The stalactites are huge hanging at the entrance to the cave. We wait there a few minutes and are joined by a dad with his two kids. There is a school holiday going on for another week. The kids go to school year round in four quarters with breaks in between. Our guide joins us, lights the lanterns and we begin. He carefully explains how stalactites and stalagmites are formed and then a few yards further into the cave, he turns out the lights.
Above our heads it is as if the roof of the cave has opened and we can see into a night sky. Hundreds of pinpoint bluish lights dot the roof of the cave. Our guide says they have called the section the Milky Way. I can see why.
The glow worms, our guide explains, hatch from eggs and become larvae. In this worm stage, they find a spot up high to attach to and spin a cocoon like tube that is like a hammock. This is the worm’s home for its transformation time. The worm then spins several long threads that hand down from the tube. Each thread has drops of sticky saliva along it. When the lantern is turned on, we are close enough to several glow worms to be able to see this. The threads resemble a strand of silvery beads.
As we walk on, the guide talks of how little flying insects enter the cave and are caught in the sticky threads when they are attracted to the light in the worm’s tail. The light is a bioluminescent chemical that is created in the worm’s body much the same as the fire flies we have at home in the summer except that the glow worms don’t flash off and on. The lights will get brighter the hungrier the glow worm according to our guide. Once the insect is stuck, the thread is sucked up by the glow worm “like sucking up spaghetti.”

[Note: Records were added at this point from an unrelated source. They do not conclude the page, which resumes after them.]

(** ** Chunks do not show *)

Lemma processChunk_no_error_inv ti di ai chunk : forall g n,
  (sorter.processChunk chunk ti di ai g false n).1.2 = None ->
  Forall (fun r => is_err (sorter.key_of ti di ai r) = false) chunk.
Proof.
  induction chunk as [|r chunk IH]; intros g n; cbn [sorter.processChunk].
  { intros _. constructor. }
  unfold sorter.key_of at 1.
  destruct (sorter.parseDate (sorter.field r ti)) as [date|e] eqn:E;
    [|discriminate].
  intros H. apply IH in H. apply Forall_cons_2; [|exact H].
  unfold sorter.key_of. by rewrite E.
Qed.

Lemma readRows_no_skip_inv nf ti di ai lines : forall chunk g rc sk g' sk',
  sorter.readRows lines nf ti di ai false chunk g rc sk = Ok (g', sk') ->
  Forall (fun r => is_err (sorter.key_of ti di ai r) = false)
    (chunk ++ omap (sorter.csv_Read nf) lines).
Proof.
  induction lines as [|l lines IH]; intros chunk g rc sk g' sk';
    cbn [sorter.readRows omap list_omap].
  - rewrite app_nil_r. destruct (0 <? length chunk)%nat eqn:E.
    + pose proof (processChunk_no_error_inv ti di ai chunk g 0) as H.
      destruct (sorter.processChunk chunk _ _ _ _ _ _) as [[n' err] g1].
      cbn [fst snd negb] in *. destruct err; [discriminate|].
      intros _. by apply H.
    + apply Nat.ltb_ge in E. destruct chunk; [constructor|cbn in E; lia].
  - destruct (sorter.csv_Read nf l) as [record|]; [|discriminate].
    destruct (sorter.ChunkSize <=? length (chunk ++ [record]))%nat.
    + pose proof (processChunk_no_error_inv ti di ai (chunk ++ [record]) g 0)
        as H.
      destruct (sorter.processChunk (chunk ++ [record]) _ _ _ _ _ _)
        as [[n' err] g1].
      cbn [fst snd negb] in *. destruct err; [discriminate|].
      intros Hrun. apply IH in Hrun. rewrite app_nil_l in Hrun.
      specialize (H eq_refl). apply Forall_app in H as [Hc Hr].
      apply Forall_app. split; [done|].
      apply Forall_cons_1 in Hr as [Hr _]. by apply Forall_cons_2.
    + intros Hrun. apply IH in Hrun. by rewrite <- app_assoc in Hrun.
Qed.

(** X28. The chunks of [SortCSV] do not show in its result: when
    grouping ends well, the groups are the groups that a single call of
    [processChunk] on all the records of the input makes from an empty
    map, and that call reports no error. *)
Theorem chunking_is_invisible (header : list string)
    (lines : list sorter.csv_line) (skipErrors : bool)
    (hdr : list string)
    (groups : gmap sorter.GroupKey (list (list string))) :
  sorter.groupRows (sorter.Fields header :: lines) skipErrors
  = Ok (hdr, groups) ->
  exists ti di ai skipped,
    sorter.colMap header "Time" = Some ti
    /\ sorter.colMap header "DesignName" = Some di
    /\ sorter.colMap header "LastAmp" = Some ai
    /\ sorter.processChunk (omap (sorter.csv_Read (length header)) lines)
         ti di ai ∅ skipErrors 0
       = (skipped, None, groups).
Proof.
  unfold sorter.groupRows.
  destruct (sorter.colMap header "Time") as [ti|]; [|discriminate].
  destruct (sorter.colMap header "DesignName") as [di|]; [|discriminate].
  destruct (sorter.colMap header "LastAmp") as [ai|]; [|discriminate].
  destruct (sorter.readRows _ _ _ _ _ _ _ _ _ _) as [[g sk]|e] eqn:E;
    [|discriminate].
  intros [= <- <-]. exists ti, di, ai.
  pose proof (readRows_spec _ _ _ _ _ _ _ _ _ _ _ _ E) as Hg.
  rewrite app_nil_l in Hg.
  set (records := omap (sorter.csv_Read (length header)) lines) in *.
  pose proof (processChunk_spec ti di ai skipErrors records ∅ 0) as Hspec.
  pose proof (processChunk_no_error ti di ai skipErrors records ∅ 0) as Hno.
  destruct (sorter.processChunk records _ _ _ _ _ _) as [[n err] g1].
  cbn [fst snd] in Hno. destruct Hspec as [Hspec _].
  assert (err = None) as ->.
  { apply Hno. destruct skipErrors; [by left|right].
    apply readRows_no_skip_inv in E. by rewrite app_nil_l in E. }
  exists n. repeat split; try done. by rewrite Hg, (Hspec eq_refl).
Qed.
Definition resourceOpensearchSaDetectorRuleDelete (m : ProviderConf env) : M (option error) :=
  do id <- d_Id;
  match uritemplates.Expand rule_delete_template [("id", id)] with
  | inl err =>
      ret (Some (errorString ("error building URL path for detector: " ++ err)))
  | inr path =>
    match getClient m with
    | inl err => ret (Some (clientError err))
    | inr osClient =>
      do res <- performRequest osClient
                  {| Method := "DELETE"; Path := path;
                     Body := EmptyString; ContentType := EmptyString |};
      match res with
      | inl err => ret (Some (clientError err))
      | inr _ => ret None
      end
    end
  end.

End Provider.

(** ** resource_opensearch_sa_custom_rule_test.go

    The two checks of the acceptance test.  The resources of the root
    module are a Go map: they are kept as the list of its entries in the
    order the [range] loop meets them, which Go leaves open; a name is
    looked up among them.  [%q] is [strconv.Quote], a variable here. *)

Record ResourceState : Type := {
  rs_Type : string;
  rs_Primary_ID : string
}.

Definition rule_type : string := "opensearch_sa_custom_rule".

Fixpoint resources_lookup (name : string) (resources : list (string * ResourceState))
  : option ResourceState :=
  match resources with
  | [] => None
  | (n, rs) :: rest => if String.eqb name n then Some rs else resources_lookup name rest
  end.

Section Acceptance.

Variable env : Collaborators.
Variable strconv_Quote : string -> string.

Definition testCheckOpensearchSaCustomRuleExists (name : string)
    (resources : list (string * ResourceState)) (meta : ProviderConf env)
  : M env (option (error (ClientError env))) :=
  match resources_lookup name resources with
  | None => ret (Some (errorString ("Not found: " ++ name)))
  | Some rs =>
      if String.eqb (rs_Primary_ID rs) EmptyString then
        ret (Some (errorString "No rule ID is set"))
      else
        do r <- resourceOpensearchSaDetectorRuleGet env (rs_Primary_ID rs) meta;
        match r with
        | Err err => ret (Some err)
        | Ok _ => ret None
        end
  end.

Fixpoint testCheckOpensearchSaCustomRuleDestroy
    (resources : list (string * ResourceState)) (meta : ProviderConf env)
  : M env (option (error (ClientError env))) :=
  match resources with
  | [] => ret None
  | (_, rs) :: rest =>
      if negb (String.eqb (rs_Type rs) rule_type) then
        testCheckOpensearchSaCustomRuleDestroy rest meta
      else
        do r <- resourceOpensearchSaDetectorRuleGet env (rs_Primary_ID rs) meta;
        match r with
        | Err _ => ret None (* should be not found error *)
        | Ok _ =>
            ret (Some (errorString
                         ("Rule " ++ strconv_Quote (rs_Primary_ID rs)
                          ++ " still exists")))
        end
  end.

End Acceptance.

(** ** The NotFound predicate *)

(** Modelled from the spec: [IsSearchNotFound] is declared outside the two
    resource files.  The spec describes it as telling the NotFound condition
    (zero search hits) from generic errors by inspecting the string and
    shape of the error: an error that consists of a text alone, and whose
    text begins with the words of the zero-hit error of the lookups. *)
Definition IsSearchNotFound_spec {ClientError : Type} (err : error ClientError) : bool :=
  match err with
  | errorString text => String.prefix "no search results found" text
  | clientError _ => false
  | jsonError _ => false
  end.

(** Whether [needle] occurs in [text]. *)
Definition contains (needle text : string) : bool :=
  match String.index 0 needle text with
  | Some _ => true
  | None => false
  end.

(** ** A test double for the collaborators

    A reader for a subset of JSON (no fractions, exponents or [\u] escapes),
    decoders that fill the Go types from the parsed document by their
    [json] tags, and a client that answers from a queue of prepared replies.
    The scenarios of the specification are run against it. *)

Module TestDouble.

Import JSON.

Definition dquote : ascii := "034".

(** JSON texts are written with ['] where the document has a double
    quote. *)
Fixpoint json_text (s : string) : string :=
  match s with
  | EmptyString => EmptyString
  | String c rest =>
      String (if Ascii.eqb c "'" then dquote else c) (json_text rest)
  end.

Definition is_space (c : ascii) : bool :=
  Ascii.eqb c " " || Ascii.eqb c "009" || Ascii.eqb c "010" || Ascii.eqb c "013".

Definition is_digit (c : ascii) : bool := uritemplates.in_range "0" "9" c.

Fixpoint skip_space (s : string) : string :=
  match s with
  | String c rest => if is_space c then skip_space rest else s
  | EmptyString => s
  end.

Definition eof : string := "unexpected end of JSON input".

Definition invalid (c : ascii) (context : string) : string :=
  "invalid character '" ++ String c "' " ++ context.

(** The text after an opening quote, up to the closing one. *)
Fixpoint read_string (s : string) : string + (string * string) :=
  match s with
  | EmptyString => inl eof
  | String c rest =>
      if Ascii.eqb c dquote then inr (EmptyString, rest)
      else if Ascii.eqb c "\" then
        match rest with
        | EmptyString => inl eof
        | String e rest' =>
            let unescaped :=
              if Ascii.eqb e "n" then Some "010"%char
              else if Ascii.eqb e "t" then Some "009"%char
              else if Ascii.eqb e "r" then Some "013"%char
              else if Ascii.eqb e dquote || Ascii.eqb e "\" || Ascii.eqb e "/"
                   then Some e
              else None in
            match unescaped with
            | None => inl (invalid e "in string escape code")
            | Some u =>
                match read_string rest' with
                | inl err => inl err
                | inr (text, after) => inr (String u text, after)
                end
            end
        end
      else
        match read_string rest with
        | inl err => inl err
        | inr (text, after) => inr (String c text, after)
        end
  end.
(** * FieldDataProcessor: a shallow embedding of the field-data pipeline

    The development follows [field_data_proccessor.py] and
    [data_ingestion.py].  Tables are pandas data frames; the pandas
    operations the pipeline calls ([rename], [abs], [apply], [merge],
    [drop]) are given a value-level model first, then the three gateway
    functions and the methods of [FieldDataProcessor] are embedded in a
    state-and-exception monad over the instance attributes.  The log
    messages are left out: they go to a stream and read or change no
    attribute.  How [initialize_logging] configures the logger that all
    instances share is modelled on its own, in [Logging]. *)

From Stdlib Require Import ZArith Floats.SpecFloat.
From stdpp Require Import gmap strings list fin_maps.

Local Open Scope string_scope.
Local Open Scope Z_scope.

(** ** Exceptions *)

(** The Python exceptions that the modelled code can raise or forward. *)
Inductive exn : Type :=
| KeyError (key : string)
| TypeError
| ValueError
| AttributeError
| IndexError
| NameError
| ImportError
| EmptyDataError
| MergeError
| OtherError (msg : string).

Inductive result (A : Type) : Type :=
| Ok (a : A)
| Raise (e : exn).
Arguments Ok {A} a.
Arguments Raise {A} e.

(** ** Cell values *)

Module Value.

(** A cell of a data frame: Python [None], an [int64] element, a
    [float64] element (IEEE 754 binary64, NaN included: NaN is how pandas
    stores a missing number) or a [str]. *)
Inductive value : Type :=
| VNone
| VInt (z : Z)
| VFloat (f : spec_float)
| VStr (s : string).

#[global] Instance spec_float_eq_dec : EqDecision spec_float.
Proof. solve_decision. Defined.

#[global] Instance value_eq_dec : EqDecision value.
Proof. solve_decision. Defined.

Definition NaN : value := VFloat S754_nan.

(** Two's complement wrap-around of a 64-bit signed integer. *)
Definition wrap64 (z : Z) : Z := (z + 2 ^ 63) mod 2 ^ 64 - 2 ^ 63.

Definition int64_min : Z := - 2 ^ 63.
Definition int64_max : Z := 2 ^ 63 - 1.
Definition in_int64 (z : Z) : Prop := int64_min <= z <= int64_max.

(** [abs] of one element.  [numpy.absolute] on [int64] wraps, on
    [float64] it clears the sign bit, and Python's [abs] rejects [None]
    and [str] with a [TypeError]. *)
Definition abs_value (v : value) : result value :=
  match v with
  | VInt z => Ok (VInt (wrap64 (Z.abs z)))
  | VFloat f => Ok (VFloat (SFabs f))
  | VNone | VStr _ => Raise TypeError
  end.
Definition getOrder (s : db) (os : list Order.t) (userId orderId : string)
    : response orderView * list Order.t :=
  match Order.findById orderId os with
  | None => (fail 404 "Order not found", os)
  | Some o =>
      match isStranger userId (populate s o) with
      | None => (fail 500 "Server error while fetching order", os)
      | Some true => (fail 403 "Access denied", os)
      | Some false => (ok 200 None (populate s o), os)
      end
  end.

(** [user && user.role === 'admin'] *)
Definition isAdmin (s : db) (userId : string) : bool :=
  match User.findById userId (Users s) with
  | Some u => bool_decide (User.role u = "admin")
  | None => false
  end.

Definition isSeller (o : Order.t) (userId : string) : bool :=
  bool_decide (Order.seller o = userId).

Definition isBuyer (o : Order.t) (userId : string) : bool :=
  bool_decide (Order.buyer o = userId).

(** [if (notes) order.notes = notes] *)
Definition assignNotes (notes : option Js.jsstring) (o : Order.t)
    : option Js.jsstring :=
  match notes with
  | Some n => if bool_decide (n = []) then Order.notes o else Some n
  | None => Order.notes o
  end.
(** The composite score as the specification words it: the sum, over the
    models that ran, of weight times risk contribution, plus the red-flag
    weight times [min(1, flag_count/5)], clamped to [0,1].  The
    contribution of the digit-distribution model is the parameter
    [benford_risk]. *)
Definition weighted_contributions (benford_risk : BenfordResult.t -> double)
           (w : RiskWeights.t) (r : AnalysisResult.t) : list double :=
  (match AnalysisResult.beneish r with
   | Some b => [RiskWeights.beneish w * BeneishResult.risk_score b]
   | None => []
   end)
  ++ (match AnalysisResult.altman r with
      | Some a => [RiskWeights.altman w * AltmanResult.risk_score a]
      | None => []
      end)
  ++ (match AnalysisResult.piotroski r with
      | Some p => [RiskWeights.piotroski w * PiotroskiResult.risk_score p]
      | None => []
      end)
  ++ (match AnalysisResult.fraud_triangle r with
      | Some ft => [RiskWeights.fraud_triangle w * FraudTriangleResult.overall_risk ft]
      | None => []
      end)
  ++ (match AnalysisResult.benford r with
      | Some bf => [RiskWeights.benford w * benford_risk bf]
      | None => []
      end).

Definition red_flag_term (w : RiskWeights.t) (r : AnalysisResult.t) : double :=
  RiskWeights.red_flags w
  * fmin 1.0 (inject_Z (Z.of_nat (length (AnalysisResult.red_flags r))) / 5.0).

Definition composite_formula (benford_risk : BenfordResult.t -> double)
           (w : RiskWeights.t) (r : AnalysisResult.t) : double :=
  clamp (sum_doubles (weighted_contributions benford_risk w r) + red_flag_term w r) 0 1.

(** The digit-distribution contribution the specification names,
    [clamp(MAD/0.02, 0, 1)], and the one the aggregator computes. *)
Definition benford_risk_by_mad (bf : BenfordResult.t) : double :=
  BenfordModel.mad_to_risk (BenfordResult.mad bf).
Definition benford_risk_by_flag (bf : BenfordResult.t) : double :=
  if BenfordResult.is_suspicious bf then 0.8 else 0.2.
(** * slc-event-scraper: the extraction pipeline of [src/main.ts]

    A shallow embedding of the pure core of the scraper (date
    normalisation, URL canonicalisation, selector resolution, per-block
    field extraction, output cleaning) and the properties its
    specification states about it.

    Conventions of the embedding.
    - A JavaScript string is the list of its code units.  The model keeps
      the code units below 256 (Basic Latin and Latin-1), which covers
      every literal of the sources; [lit] turns a Rocq string literal
      into such a list.
    - A JavaScript exception is the [Throw] outcome of the [result] type;
      [undefined] is [None].
    - What the host platform supplies (the clock behind [new Date()], the
      WHATWG [URL] parser, [String.prototype.toUpperCase], the
      structured-completion service, the DOM of the page) is a parameter
      of the function that uses it. *)

From Stdlib Require Import List Bool Ascii String ZArith Lia Arith Permutation.
Import ListNotations.

Local Open Scope Z_scope.

(** ** JavaScript strings *)

Module JS.

Definition jsstring := list ascii.

Definition lit (s : string) : jsstring := list_ascii_of_string s.

Definition code (c : ascii) : N := N_of_ascii c.

Definition jsstring_eqb (a b : jsstring) : bool :=
  if list_eq_dec ascii_dec a b then true else false.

We stop several more times to wonder at this amazing creation. Once the glow worm has changed into a small flying insect resembling a mosquito, it can no longer take nourishment as it has no digestive system. It has about three days to mate and lay eggs before it dies.
At the exit to the cave, we are directed to the “bush walk” that will take us back to the car park. Along the way the dad strikes up a conversation with us and begins to point out the different kinds of trees and bushes native to the area. He grew up on the North Island in this region and was an outdoor person. He and his kids are added to the growing list of wonderful friendly Kiwis we have met in just this short time here.
We find our next stop, Whangarei Falls, to be a park like setting. The walkways surrounding the falls are easy to navigate and we enjoy the bit of exercise after our drive. Back in the car, we decide to ignore Lady Garmon and take a side trip on a road that looks like it will take us along some coastline. It doesn’t really get close to the water but we enjoy some more beautiful countryside.
At Snells Beach, our stop for the night, we check into our motel. It is much nicer than we expected. We walk down to the beach area and find that the tide is low. Some people are out we suspect finding mussels or oysters. And way in the distance, we can see a tractor with a boat trailer behind it. When you can’t bring the boat to shore, I guess you take the tractor to get it.
Dinner is take away from a place across the street from us. The restaurants are all closed but the takeaway place is doing a great business. Our hamburgers are paper thin and not very tasty. We’ll have to try again somewhere else but I suspect there will be a definite difference in taste from our beef back home. It appears that the cattle here are all grass fed.
After dinner we walk back down to the beach to see what it looks like with high tide. The change is striking and the change in the temperature is significant as the sun begins to set. Time to snuggle into bed and rest. Tomorrow is another day to explore.